Gli screenshot pubblicati da Angelo Ratti e gli insulti attribuiti al padre di uno dei ragazzi
Nelle ore successive il profilo del Biscotto della Fortuna ha pubblicato anche screenshot di conversazioni private che Ratti attribuisce a persone legate ai ragazzi coinvolti nell’aggressione.
Tra queste compare uno scambio che il 39enne presenta come una conversazione con il padre di uno dei giovani che avrebbero partecipato al pestaggio. Nei messaggi pubblicati sui social, l’uomo difenderebbe il figlio e rivolgerebbe allo stesso Ratti espressioni offensive, arrivando a definirlo un “abominio” e una “mammoletta“.
Gli screenshot sono stati diffusi direttamente dalla pagina in forma di Stories, ma al momento non sono più disponibili.
Un elemento che rende ancora più pesante la vicenda raccontata dal 39enne: prima gli insulti omofobi durante la serata, poi il pestaggio, il trattamento del personale medico e infine una coda di messaggi arrivati quando le immagini delle ferite avevano già iniziato a circolare sui social.
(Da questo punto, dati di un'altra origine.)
Lemma tx_done_queue s q : 0 < txq_len (l_ctx s) < 2147483648 ->
  let v := ctx_queues (l_ctx s) q in txq_ok (txq_len (l_ctx s)) v -> txq_avail v <> 0 ->
  let v' := ctx_queues (l_ctx (flextcp_context_tx_done s q)) q in
  txq_tail v' = (txq_tail v + ATX_SIZE) mod txq_len (l_ctx s) /\ txq_avail v' = txq_avail v - ATX_SIZE /\
  txq_ok (txq_len (l_ctx s)) v' /\
  forall p, p <> q -> ctx_queues (l_ctx (flextcp_context_tx_done s q)) p = ctx_queues (l_ctx s) p.
Proof.
  intros Hlen v [Ht Ha [x Hx]] H0. unfold flextcp_context_tx_done, set_ctx_queue. cbn. fold v.
  set (len := txq_len (l_ctx s)) in *. unfold ATX_SIZE in *. rewrite fn_lookup_insert. cbn.
  rewrite (u32_small (txq_tail v + 16)), (u32_small (txq_avail v - 16)) by lia.
  assert (Em : (if len <=? txq_tail v + 16 then u32 (txq_tail v + 16 - len) else txq_tail v + 16) = (txq_tail v + 16) mod len).
  { rewrite FastRx.mod_wrap by lia. destruct (Z.leb_spec len (txq_tail v + 16)); [|done]. by rewrite u32_small by lia. }
  rewrite Em. split_and!; try done.
  - constructor; cbn; [apply Z.mod_pos_bound; lia|lia|]. exists (x - 1). unfold ATX_SIZE. lia.
  - intros p Hp. by rewrite fn_lookup_insert_ne.
Qed.

Lemma updates_cons f q c l : updates f q (c :: l) =
  if decide (fn_core (f c) = q) then conn_update (f c) :: updates f q l else updates f q l.
Proof. unfold updates. rewrite filter_cons. by destruct (decide _). Qed.

Lemma updates_ext f g q l : (forall c, c ∈ l -> g c = f c) -> updates g q l = updates f q l.
Proof.
  induction l as [|c l IH]; [done|]. intros Hx. rewrite !updates_cons, (Hx c) by set_solver.
  rewrite IH by set_solver. done.
Qed.
Lemma update_rx_ok k c n : rx_ok k -> 0 <= n <= rxb_len k - rxb_used k -> exists evs h sq,
  update_rx k c n = (evs, if 0 <? n then rx_received k n h sq else k) /\
  concat (event_bytes <$> evs) = rx_bytes k n /\
  (forall e, e ∈ evs -> exists b l, e = EV_CONN_RECEIVED b l c /\ rxb_base k <= b /\ b + l <= rxb_base k + rxb_len k) /\
  Z.of_nat (length evs) = (if 0 <? n then if rxb_len k <? rxb_head k + n then 2 else 1 else 0) /\
  0 <= h <= rxb_len k /\ h mod rxb_len k = (rxb_head k + n) mod rxb_len k.
Proof.
  intros [] Hn. unfold update_rx. destruct (Z.ltb_spec 0 n).
  2:{ assert (n = 0) as -> by lia. exists [], (rxb_head k), 0. split_and!; try done; try lia; [set_solver|by rewrite Z.add_0_r]. }
  assert (Eu : u32 (rxb_used k + n) = rxb_used k + n) by (apply u32_small; lia).
  assert (Es : u32 (rxb_head k + n) = rxb_head k + n) by (apply u32_small; lia).
  set (h := if rxb_len k <=? u32 (rxb_head k + n) then u32 (u32 (rxb_head k + n) - rxb_len k) else u32 (rxb_head k + n)).
  assert (Hh : 0 <= h <= rxb_len k /\ h mod rxb_len k = (rxb_head k + n) mod rxb_len k).
  { unfold h. rewrite Es. destruct (Z.leb_spec (rxb_len k) (rxb_head k + n)); [|by split; [lia|]].
    rewrite u32_small by lia. split; [lia|]. replace (rxb_head k + n) with (rxb_head k + n - rxb_len k + 1 * rxb_len k) at 2 by lia.
    by rewrite Z.mod_add by lia. }
  eexists _, h, (u32 (seq_rx k + n)). split; [unfold rx_received; rewrite <-Eu; reflexivity|].
  rewrite Es, (u32_small (rxb_len k - rxb_head k)) by lia. destruct (Z.ltb_spec (rxb_len k) (rxb_head k + n)) as [Hw|Hw].
  - rewrite u32_small by lia. split_and!; try done; try lia.
    + cbn. rewrite app_nil_r. unfold rx_bytes.
      replace n with (rxb_len k - rxb_head k + (n - (rxb_len k - rxb_head k))) at 2 by lia.
      rewrite seqZ_app, fmap_app by lia. f_equal.
      * apply seqZ_fmap_ext. intros i Hi. rewrite Z.mod_small by lia. lia.
      * rewrite (Z.add_comm 0), <-fmap_add_seqZ, <-list_fmap_compose.
        apply seqZ_fmap_ext. intros i Hi. cbn. replace (rxb_head k + (rxb_len k - rxb_head k + i)) with (i + 1 * rxb_len k) by lia.
        rewrite Z.mod_add by lia. rewrite Z.mod_small by lia. done.
    + intros e [->|[->|He]%elem_of_cons]%elem_of_cons; [eexists _, _; split; [done|lia]..|set_solver].
  - split_and!; try done; try lia.
    + cbn. rewrite app_nil_r. unfold rx_bytes. apply seqZ_fmap_ext. intros i Hi. rewrite Z.mod_small by lia. lia.
    + intros e [->|He]%elem_of_cons; [eexists _, _; split; [done|lia]|set_solver].
Qed.

(** ** Updates of the fast path *)

Definition arx_eos (e : arx) : bool := Z.land (arx_flags e) FLEXTCP_PL_ARX_FLRXDONE =? FLEXTCP_PL_ARX_FLRXDONE.

(** What an update may say about a connection. *)
Definition update_fits (k : flextcp_connection) (e : arx) : Prop :=
  0 <= arx_rx_bump e <= rxb_len k - rxb_used k - rxb_bump k /\ 0 <= arx_tx_bump e <= txb_sent k - txb_bump k.

(** The events behind the received bytes. *)
Definition tx_events (k : flextcp_connection) (e : arx) (c : Z) : list flextcp_event :=
  (if (0 <? arx_tx_bump e) && (txb_sent k + txb_allocated k =? txb_len k) then [EV_CONN_SENDBUF c] else []) ++
  (if (0 <? arx_tx_bump e) && eos_alloc k && (txb_sent k =? arx_tx_bump e) then [EV_CONN_TXCLOSED c] else []) ++
  (if arx_eos e then [EV_CONN_RXCLOSED c] else []).

(** The connection after an update, with the new head of the receive buffer. *)
Definition updated (k : flextcp_connection) (e : arx) (q h sq : Z) : flextcp_connection :=
  let k := k <| fn_core := q |> in
  let k := if 0 <? arx_rx_bump e then rx_received k (arx_rx_bump e) h sq else k in
  let k := tx_acked k (arx_tx_bump e) in
  if arx_eos e then k <| rx_closed := true |> else k.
Le indagini sull’aggressione a Porto Istana
Ratti ha presentato denuncia ai Carabinieri, che insieme alla Polizia di Stato stanno ricostruendo quanto accaduto. Secondo L’Unione Sarda ci sarebbero già i primi sospettati e un minorenne è stato sentito per ore nel commissariato di Olbia. Il giovane avrebbe avuto, secondo quanto riportato dal quotidiano sardo, un ruolo importante nell’episodio.
La denuncia parla di un’aggressione omofoba premeditata e di decine di persone coinvolte. Saranno però le indagini a dover accertare il numero effettivo degli aggressori, le responsabilità individuali, il movente e l’eventuale premeditazione.
Intanto, dopo che le fotografie di Ratti hanno iniziato a circolare sui social, il Biscotto della Fortuna ha pubblicato un lungo messaggio per ringraziare chi ha espresso solidarietà al collettivo. “Non accettiamo un mondo in cui la violenza viene premeditata e vissuta come un gioco. Non accettiamo che le minacce diventino un metodo di confronto“, si legge nella storia. Poi la conclusione: “E soprattutto, non accettiamo di fare un passo indietro. Nemmeno di pensarlo“.